### Task prompt
Transcribe exactly each line of the entries, from the opening line to the line with "xi, Some yi =>", with both of those lines included.

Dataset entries
::::::

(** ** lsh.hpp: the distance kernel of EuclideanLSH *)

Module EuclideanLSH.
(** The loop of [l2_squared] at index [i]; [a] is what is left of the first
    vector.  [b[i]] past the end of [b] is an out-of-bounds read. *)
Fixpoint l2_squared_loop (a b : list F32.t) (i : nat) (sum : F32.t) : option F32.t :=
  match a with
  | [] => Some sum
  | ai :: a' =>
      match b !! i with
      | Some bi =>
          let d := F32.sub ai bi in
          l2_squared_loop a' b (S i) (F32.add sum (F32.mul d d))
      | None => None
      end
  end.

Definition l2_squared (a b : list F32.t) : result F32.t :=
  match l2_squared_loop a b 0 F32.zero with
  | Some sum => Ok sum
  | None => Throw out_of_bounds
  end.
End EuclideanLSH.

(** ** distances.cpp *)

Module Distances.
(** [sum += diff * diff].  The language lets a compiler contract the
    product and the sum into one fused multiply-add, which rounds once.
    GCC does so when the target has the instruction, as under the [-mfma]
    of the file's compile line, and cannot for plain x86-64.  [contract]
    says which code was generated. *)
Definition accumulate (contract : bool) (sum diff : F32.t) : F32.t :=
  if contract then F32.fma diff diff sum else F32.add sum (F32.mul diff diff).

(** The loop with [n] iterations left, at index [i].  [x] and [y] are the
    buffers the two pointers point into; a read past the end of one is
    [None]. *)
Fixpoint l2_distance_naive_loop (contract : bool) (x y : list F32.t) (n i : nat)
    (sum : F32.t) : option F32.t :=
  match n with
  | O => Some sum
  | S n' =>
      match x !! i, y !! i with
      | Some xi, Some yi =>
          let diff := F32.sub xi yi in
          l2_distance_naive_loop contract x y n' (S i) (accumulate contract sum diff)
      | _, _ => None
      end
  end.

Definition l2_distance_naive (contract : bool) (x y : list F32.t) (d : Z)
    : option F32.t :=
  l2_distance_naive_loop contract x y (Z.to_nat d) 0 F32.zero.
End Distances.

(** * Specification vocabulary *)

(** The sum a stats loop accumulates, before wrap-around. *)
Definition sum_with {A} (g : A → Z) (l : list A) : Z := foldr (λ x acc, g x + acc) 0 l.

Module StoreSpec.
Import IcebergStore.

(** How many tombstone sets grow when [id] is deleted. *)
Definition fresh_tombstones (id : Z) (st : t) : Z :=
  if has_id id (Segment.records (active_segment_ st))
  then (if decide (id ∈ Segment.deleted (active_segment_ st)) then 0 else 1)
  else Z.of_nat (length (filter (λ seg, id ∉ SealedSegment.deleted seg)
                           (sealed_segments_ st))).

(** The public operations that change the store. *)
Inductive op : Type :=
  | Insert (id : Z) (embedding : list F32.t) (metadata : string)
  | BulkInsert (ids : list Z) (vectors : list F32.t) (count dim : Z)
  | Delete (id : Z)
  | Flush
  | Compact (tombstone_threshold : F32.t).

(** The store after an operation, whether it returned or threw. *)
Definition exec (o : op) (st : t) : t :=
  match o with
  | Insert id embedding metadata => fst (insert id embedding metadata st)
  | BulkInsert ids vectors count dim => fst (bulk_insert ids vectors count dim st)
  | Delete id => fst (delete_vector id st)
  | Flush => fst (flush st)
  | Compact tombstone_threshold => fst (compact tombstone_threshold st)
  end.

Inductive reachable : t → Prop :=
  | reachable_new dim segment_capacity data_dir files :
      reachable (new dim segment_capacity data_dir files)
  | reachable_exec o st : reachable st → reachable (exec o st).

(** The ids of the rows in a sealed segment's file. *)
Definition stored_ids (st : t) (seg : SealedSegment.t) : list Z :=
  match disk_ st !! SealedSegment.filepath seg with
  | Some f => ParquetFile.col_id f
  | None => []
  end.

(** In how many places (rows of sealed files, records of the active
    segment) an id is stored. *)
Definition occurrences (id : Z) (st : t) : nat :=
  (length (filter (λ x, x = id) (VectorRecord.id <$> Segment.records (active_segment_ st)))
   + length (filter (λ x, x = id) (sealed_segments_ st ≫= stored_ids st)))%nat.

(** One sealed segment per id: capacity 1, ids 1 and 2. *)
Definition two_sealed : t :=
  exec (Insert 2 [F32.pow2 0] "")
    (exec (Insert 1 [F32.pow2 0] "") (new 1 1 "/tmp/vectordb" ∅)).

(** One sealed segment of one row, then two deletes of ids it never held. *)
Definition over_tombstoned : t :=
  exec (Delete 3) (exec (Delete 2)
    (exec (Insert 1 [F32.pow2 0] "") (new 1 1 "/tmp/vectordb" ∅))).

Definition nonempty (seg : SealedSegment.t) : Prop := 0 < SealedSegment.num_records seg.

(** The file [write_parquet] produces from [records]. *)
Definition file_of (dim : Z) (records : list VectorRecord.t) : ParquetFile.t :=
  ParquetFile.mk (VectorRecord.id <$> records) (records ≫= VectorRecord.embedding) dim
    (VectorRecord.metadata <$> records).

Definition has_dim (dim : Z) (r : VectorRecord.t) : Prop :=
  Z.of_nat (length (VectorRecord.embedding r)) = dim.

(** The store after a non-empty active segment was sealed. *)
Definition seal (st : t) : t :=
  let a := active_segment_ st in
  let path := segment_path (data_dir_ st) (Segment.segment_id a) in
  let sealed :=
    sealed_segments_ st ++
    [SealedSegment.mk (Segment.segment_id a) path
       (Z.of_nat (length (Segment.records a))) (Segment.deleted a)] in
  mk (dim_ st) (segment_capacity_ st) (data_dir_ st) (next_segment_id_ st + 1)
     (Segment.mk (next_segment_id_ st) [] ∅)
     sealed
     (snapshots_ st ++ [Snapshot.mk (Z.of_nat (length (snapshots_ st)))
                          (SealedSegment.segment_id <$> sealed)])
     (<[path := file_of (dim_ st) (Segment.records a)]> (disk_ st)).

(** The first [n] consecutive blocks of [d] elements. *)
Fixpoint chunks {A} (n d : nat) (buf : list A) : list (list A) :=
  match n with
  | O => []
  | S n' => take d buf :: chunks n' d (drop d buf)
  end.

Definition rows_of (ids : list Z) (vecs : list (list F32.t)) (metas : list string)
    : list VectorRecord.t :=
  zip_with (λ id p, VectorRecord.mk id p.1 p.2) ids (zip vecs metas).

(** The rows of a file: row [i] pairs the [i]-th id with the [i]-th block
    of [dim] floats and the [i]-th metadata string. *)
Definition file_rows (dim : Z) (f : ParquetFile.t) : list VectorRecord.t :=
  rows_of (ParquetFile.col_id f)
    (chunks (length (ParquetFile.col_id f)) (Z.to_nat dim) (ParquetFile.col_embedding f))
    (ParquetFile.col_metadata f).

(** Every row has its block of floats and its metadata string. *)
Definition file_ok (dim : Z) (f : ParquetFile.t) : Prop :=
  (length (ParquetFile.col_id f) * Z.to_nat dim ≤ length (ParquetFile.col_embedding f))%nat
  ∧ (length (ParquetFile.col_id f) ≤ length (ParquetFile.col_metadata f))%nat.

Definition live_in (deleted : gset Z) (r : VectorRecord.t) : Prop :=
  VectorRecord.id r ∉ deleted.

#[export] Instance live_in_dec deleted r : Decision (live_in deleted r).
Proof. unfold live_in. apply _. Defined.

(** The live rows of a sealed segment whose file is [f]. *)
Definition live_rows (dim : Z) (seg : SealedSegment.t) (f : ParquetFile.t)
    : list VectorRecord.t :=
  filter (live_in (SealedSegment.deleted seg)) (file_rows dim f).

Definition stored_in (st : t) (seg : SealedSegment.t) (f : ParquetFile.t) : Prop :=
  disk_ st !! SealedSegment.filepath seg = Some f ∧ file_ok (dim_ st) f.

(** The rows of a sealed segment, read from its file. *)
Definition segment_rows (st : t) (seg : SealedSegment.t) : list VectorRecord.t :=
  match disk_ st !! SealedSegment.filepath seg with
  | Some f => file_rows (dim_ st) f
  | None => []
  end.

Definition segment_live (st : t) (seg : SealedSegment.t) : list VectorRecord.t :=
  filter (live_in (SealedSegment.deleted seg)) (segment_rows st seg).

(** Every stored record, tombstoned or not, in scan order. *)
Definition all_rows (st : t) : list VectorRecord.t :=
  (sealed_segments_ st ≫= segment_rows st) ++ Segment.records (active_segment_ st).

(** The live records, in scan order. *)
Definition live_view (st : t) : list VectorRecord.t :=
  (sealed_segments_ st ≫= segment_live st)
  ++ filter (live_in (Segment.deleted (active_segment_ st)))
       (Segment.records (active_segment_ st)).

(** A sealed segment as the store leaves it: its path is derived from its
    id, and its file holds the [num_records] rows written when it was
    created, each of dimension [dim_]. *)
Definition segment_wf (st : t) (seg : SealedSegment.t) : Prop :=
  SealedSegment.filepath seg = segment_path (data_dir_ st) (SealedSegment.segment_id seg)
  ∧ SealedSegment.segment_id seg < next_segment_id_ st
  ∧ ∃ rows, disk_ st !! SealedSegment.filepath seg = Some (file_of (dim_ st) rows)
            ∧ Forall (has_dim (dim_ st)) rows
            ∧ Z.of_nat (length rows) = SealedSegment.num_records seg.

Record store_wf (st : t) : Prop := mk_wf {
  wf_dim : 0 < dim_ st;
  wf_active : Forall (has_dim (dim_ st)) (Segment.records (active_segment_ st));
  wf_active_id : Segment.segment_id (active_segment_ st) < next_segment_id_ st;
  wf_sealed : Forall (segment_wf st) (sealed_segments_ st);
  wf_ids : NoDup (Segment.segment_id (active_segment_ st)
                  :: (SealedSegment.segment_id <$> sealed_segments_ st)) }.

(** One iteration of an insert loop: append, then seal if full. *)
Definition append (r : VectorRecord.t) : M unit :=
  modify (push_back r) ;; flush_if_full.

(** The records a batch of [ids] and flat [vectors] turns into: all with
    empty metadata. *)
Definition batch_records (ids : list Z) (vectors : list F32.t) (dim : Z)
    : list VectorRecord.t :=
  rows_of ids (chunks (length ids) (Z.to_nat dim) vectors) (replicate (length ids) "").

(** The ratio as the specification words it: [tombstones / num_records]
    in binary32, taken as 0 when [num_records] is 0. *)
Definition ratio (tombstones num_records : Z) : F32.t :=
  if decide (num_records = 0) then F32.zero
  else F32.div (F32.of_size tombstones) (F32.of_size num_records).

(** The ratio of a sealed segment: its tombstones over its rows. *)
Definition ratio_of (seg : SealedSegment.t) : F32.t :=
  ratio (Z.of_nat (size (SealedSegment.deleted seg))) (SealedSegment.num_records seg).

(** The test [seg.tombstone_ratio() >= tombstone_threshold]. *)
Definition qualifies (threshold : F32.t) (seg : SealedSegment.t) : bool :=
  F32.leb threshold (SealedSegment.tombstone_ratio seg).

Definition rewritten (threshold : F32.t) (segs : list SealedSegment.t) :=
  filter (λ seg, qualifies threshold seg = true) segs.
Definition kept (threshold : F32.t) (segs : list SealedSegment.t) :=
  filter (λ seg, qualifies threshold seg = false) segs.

::::::

### Task solution
(** ** lsh.hpp: the distance kernel of EuclideanLSH *)

Module EuclideanLSH.
(** The loop of [l2_squared] at index [i]; [a] is what is left of the first
    vector.  [b[i]] past the end of [b] is an out-of-bounds read. *)
Fixpoint l2_squared_loop (a b : list F32.t) (i : nat) (sum : F32.t) : option F32.t :=
  match a with
  | [] => Some sum
  | ai :: a' =>
      match b !! i with
      | Some bi =>
          let d := F32.sub ai bi in
          l2_squared_loop a' b (S i) (F32.add sum (F32.mul d d))
      | None => None
      end
  end.

Definition l2_squared (a b : list F32.t) : result F32.t :=
  match l2_squared_loop a b 0 F32.zero with
  | Some sum => Ok sum
  | None => Throw out_of_bounds
  end.
End EuclideanLSH.

(** ** distances.cpp *)

Module Distances.
(** [sum += diff * diff].  The language lets a compiler contract the
    product and the sum into one fused multiply-add, which rounds once.
    GCC does so when the target has the instruction, as under the [-mfma]
    of the file's compile line, and cannot for plain x86-64.  [contract]
    says which code was generated. *)
Definition accumulate (contract : bool) (sum diff : F32.t) : F32.t :=
  if contract then F32.fma diff diff sum else F32.add sum (F32.mul diff diff).

(** The loop with [n] iterations left, at index [i].  [x] and [y] are the
    buffers the two pointers point into; a read past the end of one is
    [None]. *)
Fixpoint l2_distance_naive_loop (contract : bool) (x y : list F32.t) (n i : nat)
    (sum : F32.t) : option F32.t :=
  match n with
  | O => Some sum
  | S n' =>
      match x !! i, y !! i with
      | Some xi, Some yi =>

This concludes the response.